What is required:
Your task is to repeat the entries exactly from their first line through the line with "Definition NewKindTable (pairs", and to stop there.

───── Information provided

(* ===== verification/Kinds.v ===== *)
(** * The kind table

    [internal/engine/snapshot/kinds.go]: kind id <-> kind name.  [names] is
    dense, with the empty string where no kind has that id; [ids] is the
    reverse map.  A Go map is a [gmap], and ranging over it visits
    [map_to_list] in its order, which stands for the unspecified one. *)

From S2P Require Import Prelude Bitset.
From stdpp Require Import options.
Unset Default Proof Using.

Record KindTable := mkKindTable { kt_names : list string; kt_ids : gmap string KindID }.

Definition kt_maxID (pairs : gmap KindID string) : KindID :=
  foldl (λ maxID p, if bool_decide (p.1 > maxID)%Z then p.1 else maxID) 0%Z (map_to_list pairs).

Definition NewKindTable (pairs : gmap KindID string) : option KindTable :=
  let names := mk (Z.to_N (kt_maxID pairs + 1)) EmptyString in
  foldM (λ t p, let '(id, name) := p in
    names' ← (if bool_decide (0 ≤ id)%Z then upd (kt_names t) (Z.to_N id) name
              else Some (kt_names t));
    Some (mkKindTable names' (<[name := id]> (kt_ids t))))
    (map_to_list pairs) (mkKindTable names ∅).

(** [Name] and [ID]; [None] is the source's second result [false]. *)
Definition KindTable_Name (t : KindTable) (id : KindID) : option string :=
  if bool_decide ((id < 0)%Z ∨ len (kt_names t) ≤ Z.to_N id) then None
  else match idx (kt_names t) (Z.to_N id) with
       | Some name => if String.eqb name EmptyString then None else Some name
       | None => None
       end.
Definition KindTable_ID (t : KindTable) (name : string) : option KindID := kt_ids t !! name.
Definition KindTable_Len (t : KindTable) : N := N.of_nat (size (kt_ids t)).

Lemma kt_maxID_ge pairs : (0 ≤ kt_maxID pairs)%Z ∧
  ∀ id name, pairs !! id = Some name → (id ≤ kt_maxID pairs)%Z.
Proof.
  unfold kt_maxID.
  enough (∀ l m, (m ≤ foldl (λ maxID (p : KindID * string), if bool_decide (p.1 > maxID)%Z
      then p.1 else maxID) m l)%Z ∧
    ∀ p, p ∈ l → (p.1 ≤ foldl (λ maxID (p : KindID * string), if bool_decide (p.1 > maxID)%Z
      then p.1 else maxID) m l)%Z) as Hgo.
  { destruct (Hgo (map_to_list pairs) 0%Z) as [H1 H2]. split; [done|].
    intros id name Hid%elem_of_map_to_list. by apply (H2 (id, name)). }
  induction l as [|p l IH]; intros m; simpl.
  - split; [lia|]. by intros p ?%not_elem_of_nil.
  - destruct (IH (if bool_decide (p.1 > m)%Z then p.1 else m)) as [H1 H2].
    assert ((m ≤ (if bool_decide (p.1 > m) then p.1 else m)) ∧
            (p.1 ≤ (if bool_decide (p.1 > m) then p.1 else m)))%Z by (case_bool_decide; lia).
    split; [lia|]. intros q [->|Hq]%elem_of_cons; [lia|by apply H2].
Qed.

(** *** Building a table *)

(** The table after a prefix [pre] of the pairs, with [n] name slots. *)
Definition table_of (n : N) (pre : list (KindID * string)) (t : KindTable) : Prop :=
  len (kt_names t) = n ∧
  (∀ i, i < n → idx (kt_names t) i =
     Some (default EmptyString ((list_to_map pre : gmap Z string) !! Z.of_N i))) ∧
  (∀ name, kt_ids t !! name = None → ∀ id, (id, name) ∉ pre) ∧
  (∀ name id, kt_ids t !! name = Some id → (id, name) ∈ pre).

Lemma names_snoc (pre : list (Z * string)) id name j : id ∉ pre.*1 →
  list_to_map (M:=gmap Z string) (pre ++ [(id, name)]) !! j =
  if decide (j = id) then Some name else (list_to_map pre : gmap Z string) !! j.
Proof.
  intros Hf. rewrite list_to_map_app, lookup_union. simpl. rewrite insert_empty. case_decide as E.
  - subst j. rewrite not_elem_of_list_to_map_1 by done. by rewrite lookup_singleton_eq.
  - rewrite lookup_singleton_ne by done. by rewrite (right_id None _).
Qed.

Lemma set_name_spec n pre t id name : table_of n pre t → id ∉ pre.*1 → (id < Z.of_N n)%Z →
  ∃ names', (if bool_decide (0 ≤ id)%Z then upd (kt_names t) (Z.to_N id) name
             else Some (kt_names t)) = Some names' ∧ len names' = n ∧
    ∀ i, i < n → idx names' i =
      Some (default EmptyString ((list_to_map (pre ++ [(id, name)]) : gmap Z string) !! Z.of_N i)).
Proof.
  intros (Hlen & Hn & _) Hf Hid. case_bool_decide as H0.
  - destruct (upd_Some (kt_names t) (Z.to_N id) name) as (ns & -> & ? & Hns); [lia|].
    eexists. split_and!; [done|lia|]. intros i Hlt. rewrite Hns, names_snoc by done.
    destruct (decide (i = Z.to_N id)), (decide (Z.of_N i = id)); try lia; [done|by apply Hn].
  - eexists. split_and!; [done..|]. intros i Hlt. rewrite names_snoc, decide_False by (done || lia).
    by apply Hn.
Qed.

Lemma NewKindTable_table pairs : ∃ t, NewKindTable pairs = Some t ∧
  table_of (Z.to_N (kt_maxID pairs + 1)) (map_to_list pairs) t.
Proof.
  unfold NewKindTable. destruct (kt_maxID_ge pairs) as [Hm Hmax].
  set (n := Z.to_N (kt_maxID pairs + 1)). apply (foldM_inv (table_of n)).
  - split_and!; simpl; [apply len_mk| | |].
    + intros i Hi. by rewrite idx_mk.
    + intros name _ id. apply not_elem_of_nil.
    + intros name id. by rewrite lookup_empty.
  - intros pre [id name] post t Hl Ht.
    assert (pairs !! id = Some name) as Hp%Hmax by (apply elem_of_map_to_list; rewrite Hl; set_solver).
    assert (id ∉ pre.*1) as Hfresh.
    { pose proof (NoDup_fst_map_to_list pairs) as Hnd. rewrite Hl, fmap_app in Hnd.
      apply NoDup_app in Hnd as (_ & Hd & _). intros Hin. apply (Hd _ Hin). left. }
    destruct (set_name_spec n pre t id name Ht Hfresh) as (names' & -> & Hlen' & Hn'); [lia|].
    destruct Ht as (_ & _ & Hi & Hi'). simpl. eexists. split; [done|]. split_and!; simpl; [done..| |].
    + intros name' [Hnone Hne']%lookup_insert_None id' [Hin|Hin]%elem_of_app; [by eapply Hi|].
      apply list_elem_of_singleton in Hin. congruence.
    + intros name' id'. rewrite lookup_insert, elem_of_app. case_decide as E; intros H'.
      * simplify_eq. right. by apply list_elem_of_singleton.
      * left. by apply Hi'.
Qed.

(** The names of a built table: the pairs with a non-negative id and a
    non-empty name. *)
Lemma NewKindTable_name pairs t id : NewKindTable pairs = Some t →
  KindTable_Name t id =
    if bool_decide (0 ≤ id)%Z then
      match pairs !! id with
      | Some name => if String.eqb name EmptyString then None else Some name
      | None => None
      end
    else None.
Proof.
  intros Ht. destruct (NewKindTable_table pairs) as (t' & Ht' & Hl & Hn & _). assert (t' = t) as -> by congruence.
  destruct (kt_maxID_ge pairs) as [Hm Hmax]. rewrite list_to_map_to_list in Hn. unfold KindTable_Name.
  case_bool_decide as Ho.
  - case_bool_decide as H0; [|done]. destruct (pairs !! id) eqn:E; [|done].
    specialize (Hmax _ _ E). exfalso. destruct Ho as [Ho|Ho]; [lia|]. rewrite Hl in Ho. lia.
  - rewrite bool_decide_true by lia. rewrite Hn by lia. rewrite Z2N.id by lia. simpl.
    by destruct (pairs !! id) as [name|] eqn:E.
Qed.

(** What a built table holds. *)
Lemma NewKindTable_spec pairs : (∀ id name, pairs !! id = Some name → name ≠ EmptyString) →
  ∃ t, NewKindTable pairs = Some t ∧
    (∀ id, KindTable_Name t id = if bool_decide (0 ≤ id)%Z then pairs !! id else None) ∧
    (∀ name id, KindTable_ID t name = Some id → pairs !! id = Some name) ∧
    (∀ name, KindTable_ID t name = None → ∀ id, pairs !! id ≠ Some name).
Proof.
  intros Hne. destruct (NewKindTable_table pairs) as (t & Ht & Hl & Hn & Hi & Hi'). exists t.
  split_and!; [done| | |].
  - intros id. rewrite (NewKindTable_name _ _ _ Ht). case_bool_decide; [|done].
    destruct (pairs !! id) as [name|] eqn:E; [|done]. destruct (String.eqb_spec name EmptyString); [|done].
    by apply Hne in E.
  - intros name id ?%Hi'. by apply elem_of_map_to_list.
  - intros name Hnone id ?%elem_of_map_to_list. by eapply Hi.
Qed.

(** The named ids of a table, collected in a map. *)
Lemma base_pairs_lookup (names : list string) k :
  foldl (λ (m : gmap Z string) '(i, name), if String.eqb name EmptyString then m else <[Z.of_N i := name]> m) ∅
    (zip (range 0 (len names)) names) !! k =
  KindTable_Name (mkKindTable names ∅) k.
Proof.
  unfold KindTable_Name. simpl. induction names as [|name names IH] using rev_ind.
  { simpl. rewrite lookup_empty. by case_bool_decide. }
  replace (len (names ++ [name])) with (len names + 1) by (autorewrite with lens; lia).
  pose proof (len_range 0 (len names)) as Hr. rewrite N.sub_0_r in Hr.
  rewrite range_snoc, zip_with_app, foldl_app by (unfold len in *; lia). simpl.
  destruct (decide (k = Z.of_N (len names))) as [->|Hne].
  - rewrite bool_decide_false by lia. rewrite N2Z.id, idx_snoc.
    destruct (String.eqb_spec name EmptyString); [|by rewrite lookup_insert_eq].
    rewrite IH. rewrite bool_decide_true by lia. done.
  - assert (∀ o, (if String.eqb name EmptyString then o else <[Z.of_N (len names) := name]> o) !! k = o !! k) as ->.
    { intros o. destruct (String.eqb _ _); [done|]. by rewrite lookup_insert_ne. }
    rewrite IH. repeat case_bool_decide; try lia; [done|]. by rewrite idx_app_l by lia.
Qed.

──────────

Result for this exercise:
(* ===== verification/Kinds.v ===== *)
(** * The kind table

    [internal/engine/snapshot/kinds.go]: kind id <-> kind name.  [names] is
    dense, with the empty string where no kind has that id; [ids] is the
    reverse map.  A Go map is a [gmap], and ranging over it visits
    [map_to_list] in its order, which stands for the unspecified one. *)

From S2P Require Import Prelude Bitset.
From stdpp Require Import options.
Unset Default Proof Using.

Record KindTable := mkKindTable { kt_names : list string; kt_ids : gmap string KindID }.

Definition kt_maxID (pairs : gmap KindID string) : KindID :=
  foldl (λ maxID p, if bool_decide (p.1 > maxID)%Z then p.1 else maxID) 0%Z (map_to_list pairs).

Definition NewKindTable (pairs : gmap KindID string) : option KindTable :=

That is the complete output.